- [PROBLEM REQUIREMENTS]: Only these lines of the data below are wanted: the one with "is appended after the last column. *)", the one with "if String.eqb name n then (n, s)", and any lines between them, each repeated exactly.

- [DATA SECTION]:
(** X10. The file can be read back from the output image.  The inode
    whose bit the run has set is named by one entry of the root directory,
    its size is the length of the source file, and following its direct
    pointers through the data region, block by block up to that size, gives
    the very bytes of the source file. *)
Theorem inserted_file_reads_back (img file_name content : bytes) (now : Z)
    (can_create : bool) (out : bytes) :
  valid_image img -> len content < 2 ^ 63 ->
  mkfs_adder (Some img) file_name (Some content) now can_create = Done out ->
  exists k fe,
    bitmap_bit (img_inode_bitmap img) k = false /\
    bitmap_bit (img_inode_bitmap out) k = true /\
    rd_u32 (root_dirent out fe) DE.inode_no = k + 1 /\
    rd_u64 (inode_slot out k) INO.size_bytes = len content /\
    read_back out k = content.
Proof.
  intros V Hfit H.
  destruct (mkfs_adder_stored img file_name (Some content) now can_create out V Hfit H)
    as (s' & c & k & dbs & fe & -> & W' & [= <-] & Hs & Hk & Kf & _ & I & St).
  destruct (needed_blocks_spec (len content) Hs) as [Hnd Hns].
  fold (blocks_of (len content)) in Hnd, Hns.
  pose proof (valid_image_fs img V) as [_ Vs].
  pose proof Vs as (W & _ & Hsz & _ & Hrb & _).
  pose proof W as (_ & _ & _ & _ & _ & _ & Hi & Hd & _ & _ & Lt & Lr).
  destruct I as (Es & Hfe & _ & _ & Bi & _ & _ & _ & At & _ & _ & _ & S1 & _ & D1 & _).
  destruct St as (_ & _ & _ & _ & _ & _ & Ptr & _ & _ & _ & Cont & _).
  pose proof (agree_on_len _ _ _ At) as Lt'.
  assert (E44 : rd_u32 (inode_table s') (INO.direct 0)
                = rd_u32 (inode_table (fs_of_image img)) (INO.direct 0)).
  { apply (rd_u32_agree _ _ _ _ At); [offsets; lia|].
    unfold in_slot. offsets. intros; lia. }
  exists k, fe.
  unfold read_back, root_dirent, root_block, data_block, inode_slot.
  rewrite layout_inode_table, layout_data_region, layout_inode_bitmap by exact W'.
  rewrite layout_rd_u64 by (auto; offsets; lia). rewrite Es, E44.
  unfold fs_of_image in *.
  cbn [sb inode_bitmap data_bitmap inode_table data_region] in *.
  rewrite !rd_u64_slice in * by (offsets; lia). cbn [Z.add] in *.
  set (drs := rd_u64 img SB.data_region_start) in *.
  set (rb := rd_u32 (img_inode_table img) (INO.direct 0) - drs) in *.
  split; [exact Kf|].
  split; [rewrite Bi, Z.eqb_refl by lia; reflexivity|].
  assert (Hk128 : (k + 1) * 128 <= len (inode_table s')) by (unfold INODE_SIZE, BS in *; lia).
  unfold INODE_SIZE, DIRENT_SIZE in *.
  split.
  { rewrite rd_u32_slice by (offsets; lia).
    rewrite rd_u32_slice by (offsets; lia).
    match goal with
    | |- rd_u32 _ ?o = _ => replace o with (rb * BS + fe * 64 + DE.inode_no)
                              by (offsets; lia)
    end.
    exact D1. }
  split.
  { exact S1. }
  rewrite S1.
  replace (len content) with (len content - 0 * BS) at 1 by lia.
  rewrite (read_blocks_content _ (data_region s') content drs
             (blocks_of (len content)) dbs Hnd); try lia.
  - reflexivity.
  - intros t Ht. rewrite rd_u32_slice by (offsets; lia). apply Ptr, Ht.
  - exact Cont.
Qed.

---

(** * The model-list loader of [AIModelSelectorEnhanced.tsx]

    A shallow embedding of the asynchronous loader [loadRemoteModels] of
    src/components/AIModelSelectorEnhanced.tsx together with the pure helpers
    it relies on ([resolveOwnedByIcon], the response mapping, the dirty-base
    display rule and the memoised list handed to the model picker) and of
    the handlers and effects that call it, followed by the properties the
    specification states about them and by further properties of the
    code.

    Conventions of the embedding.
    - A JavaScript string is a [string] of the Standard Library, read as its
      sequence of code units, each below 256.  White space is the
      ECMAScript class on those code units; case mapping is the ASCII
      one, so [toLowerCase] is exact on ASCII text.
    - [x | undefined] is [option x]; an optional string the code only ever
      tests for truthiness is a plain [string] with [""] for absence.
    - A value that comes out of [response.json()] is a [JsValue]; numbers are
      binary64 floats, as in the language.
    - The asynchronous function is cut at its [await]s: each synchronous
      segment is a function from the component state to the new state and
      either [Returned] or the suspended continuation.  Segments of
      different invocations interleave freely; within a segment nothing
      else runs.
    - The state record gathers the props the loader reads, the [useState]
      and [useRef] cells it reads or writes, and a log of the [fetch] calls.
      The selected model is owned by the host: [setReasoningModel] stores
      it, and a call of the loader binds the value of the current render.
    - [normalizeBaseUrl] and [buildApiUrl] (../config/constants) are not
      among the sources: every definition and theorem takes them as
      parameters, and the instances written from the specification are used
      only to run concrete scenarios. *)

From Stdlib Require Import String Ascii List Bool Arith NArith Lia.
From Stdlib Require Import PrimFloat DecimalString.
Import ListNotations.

...

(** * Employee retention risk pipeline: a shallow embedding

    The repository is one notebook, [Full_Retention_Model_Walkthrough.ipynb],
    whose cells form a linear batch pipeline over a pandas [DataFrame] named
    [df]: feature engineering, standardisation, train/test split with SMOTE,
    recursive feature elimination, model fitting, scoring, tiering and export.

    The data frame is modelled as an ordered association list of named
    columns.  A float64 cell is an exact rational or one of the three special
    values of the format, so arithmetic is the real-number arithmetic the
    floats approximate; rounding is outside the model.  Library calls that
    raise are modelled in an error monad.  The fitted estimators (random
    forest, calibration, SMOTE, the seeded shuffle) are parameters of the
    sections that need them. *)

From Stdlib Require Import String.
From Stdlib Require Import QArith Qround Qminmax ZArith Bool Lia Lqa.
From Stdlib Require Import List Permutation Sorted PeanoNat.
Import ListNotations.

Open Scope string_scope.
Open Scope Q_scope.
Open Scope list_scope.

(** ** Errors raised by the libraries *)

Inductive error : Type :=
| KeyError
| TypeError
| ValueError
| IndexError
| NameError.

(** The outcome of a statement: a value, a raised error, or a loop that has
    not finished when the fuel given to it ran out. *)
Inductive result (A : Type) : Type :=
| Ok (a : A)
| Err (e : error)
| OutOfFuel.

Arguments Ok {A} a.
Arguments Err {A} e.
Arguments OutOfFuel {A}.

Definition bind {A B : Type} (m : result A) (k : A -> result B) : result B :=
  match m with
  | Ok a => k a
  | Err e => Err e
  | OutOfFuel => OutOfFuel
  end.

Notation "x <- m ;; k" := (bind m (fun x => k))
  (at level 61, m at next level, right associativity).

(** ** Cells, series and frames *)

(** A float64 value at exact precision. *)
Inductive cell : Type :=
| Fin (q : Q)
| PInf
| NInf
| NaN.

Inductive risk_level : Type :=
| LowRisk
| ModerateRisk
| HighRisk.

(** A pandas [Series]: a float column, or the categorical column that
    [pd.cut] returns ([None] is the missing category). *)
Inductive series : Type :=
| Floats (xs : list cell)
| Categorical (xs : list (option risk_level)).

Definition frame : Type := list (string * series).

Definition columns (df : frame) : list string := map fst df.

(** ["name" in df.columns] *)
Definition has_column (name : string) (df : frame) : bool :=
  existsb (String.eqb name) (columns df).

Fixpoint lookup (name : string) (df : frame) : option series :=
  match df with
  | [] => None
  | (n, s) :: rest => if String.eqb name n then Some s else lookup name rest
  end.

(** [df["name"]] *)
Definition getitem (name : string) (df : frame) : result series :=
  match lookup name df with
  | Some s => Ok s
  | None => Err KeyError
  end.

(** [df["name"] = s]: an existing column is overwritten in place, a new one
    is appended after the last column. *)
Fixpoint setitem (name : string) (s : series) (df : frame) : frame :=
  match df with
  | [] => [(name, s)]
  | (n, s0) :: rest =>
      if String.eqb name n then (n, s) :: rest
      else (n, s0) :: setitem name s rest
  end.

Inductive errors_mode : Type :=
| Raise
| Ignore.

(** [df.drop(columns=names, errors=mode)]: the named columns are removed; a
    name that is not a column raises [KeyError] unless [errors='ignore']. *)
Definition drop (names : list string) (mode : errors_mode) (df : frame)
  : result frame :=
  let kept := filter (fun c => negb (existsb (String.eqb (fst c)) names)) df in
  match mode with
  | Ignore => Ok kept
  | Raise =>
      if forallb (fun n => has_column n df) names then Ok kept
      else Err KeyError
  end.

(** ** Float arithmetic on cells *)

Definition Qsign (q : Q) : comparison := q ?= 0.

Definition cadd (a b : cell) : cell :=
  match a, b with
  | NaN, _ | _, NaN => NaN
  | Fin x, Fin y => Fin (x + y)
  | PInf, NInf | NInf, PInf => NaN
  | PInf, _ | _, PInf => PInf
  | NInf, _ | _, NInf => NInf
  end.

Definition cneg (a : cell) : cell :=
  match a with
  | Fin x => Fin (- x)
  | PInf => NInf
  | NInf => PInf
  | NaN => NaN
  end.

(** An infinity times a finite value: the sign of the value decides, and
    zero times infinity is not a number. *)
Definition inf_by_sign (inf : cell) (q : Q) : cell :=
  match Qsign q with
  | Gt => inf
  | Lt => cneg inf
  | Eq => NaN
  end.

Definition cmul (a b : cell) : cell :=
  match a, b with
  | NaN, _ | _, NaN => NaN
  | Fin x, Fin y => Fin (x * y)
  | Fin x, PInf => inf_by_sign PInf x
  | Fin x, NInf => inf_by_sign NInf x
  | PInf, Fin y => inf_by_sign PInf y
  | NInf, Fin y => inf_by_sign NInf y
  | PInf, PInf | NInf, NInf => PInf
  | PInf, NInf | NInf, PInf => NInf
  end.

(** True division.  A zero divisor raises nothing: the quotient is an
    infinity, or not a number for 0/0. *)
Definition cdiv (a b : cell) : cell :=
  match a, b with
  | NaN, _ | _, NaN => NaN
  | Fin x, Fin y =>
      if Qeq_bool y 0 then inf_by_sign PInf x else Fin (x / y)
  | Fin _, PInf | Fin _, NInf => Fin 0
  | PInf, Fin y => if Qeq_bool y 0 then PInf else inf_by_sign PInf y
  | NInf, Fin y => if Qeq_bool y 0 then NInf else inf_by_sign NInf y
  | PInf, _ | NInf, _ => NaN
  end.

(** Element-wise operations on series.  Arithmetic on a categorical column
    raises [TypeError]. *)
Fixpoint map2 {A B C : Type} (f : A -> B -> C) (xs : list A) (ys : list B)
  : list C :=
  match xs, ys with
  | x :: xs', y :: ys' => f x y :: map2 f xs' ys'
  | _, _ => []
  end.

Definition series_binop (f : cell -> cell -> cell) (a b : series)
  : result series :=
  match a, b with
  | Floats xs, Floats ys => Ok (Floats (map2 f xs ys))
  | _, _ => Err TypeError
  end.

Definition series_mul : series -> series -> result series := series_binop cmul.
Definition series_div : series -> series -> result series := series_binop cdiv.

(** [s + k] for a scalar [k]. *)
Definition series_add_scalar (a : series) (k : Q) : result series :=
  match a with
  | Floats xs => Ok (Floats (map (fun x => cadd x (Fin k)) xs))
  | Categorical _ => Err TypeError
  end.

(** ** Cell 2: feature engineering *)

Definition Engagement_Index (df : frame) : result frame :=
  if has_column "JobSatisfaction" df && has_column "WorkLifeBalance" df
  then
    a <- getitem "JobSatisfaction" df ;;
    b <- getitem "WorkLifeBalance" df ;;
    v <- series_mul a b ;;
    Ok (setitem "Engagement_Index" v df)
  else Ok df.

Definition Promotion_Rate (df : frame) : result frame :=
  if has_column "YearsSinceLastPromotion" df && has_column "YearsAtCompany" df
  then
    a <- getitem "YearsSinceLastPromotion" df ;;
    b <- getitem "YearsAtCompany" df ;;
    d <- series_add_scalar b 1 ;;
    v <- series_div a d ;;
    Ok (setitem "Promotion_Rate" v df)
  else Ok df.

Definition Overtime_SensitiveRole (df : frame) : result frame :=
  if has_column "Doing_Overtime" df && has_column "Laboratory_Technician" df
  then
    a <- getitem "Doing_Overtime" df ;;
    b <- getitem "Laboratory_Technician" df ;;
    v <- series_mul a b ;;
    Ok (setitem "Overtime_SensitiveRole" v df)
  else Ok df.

- [OUTPUT OF THE TASK]:
    is appended after the last column. *)
Fixpoint setitem (name : string) (s : series) (df : frame) : frame :=
  match df with
  | [] => [(name, s)]
  | (n, s0) :: rest =>
      if String.eqb name n then (n, s) :: rest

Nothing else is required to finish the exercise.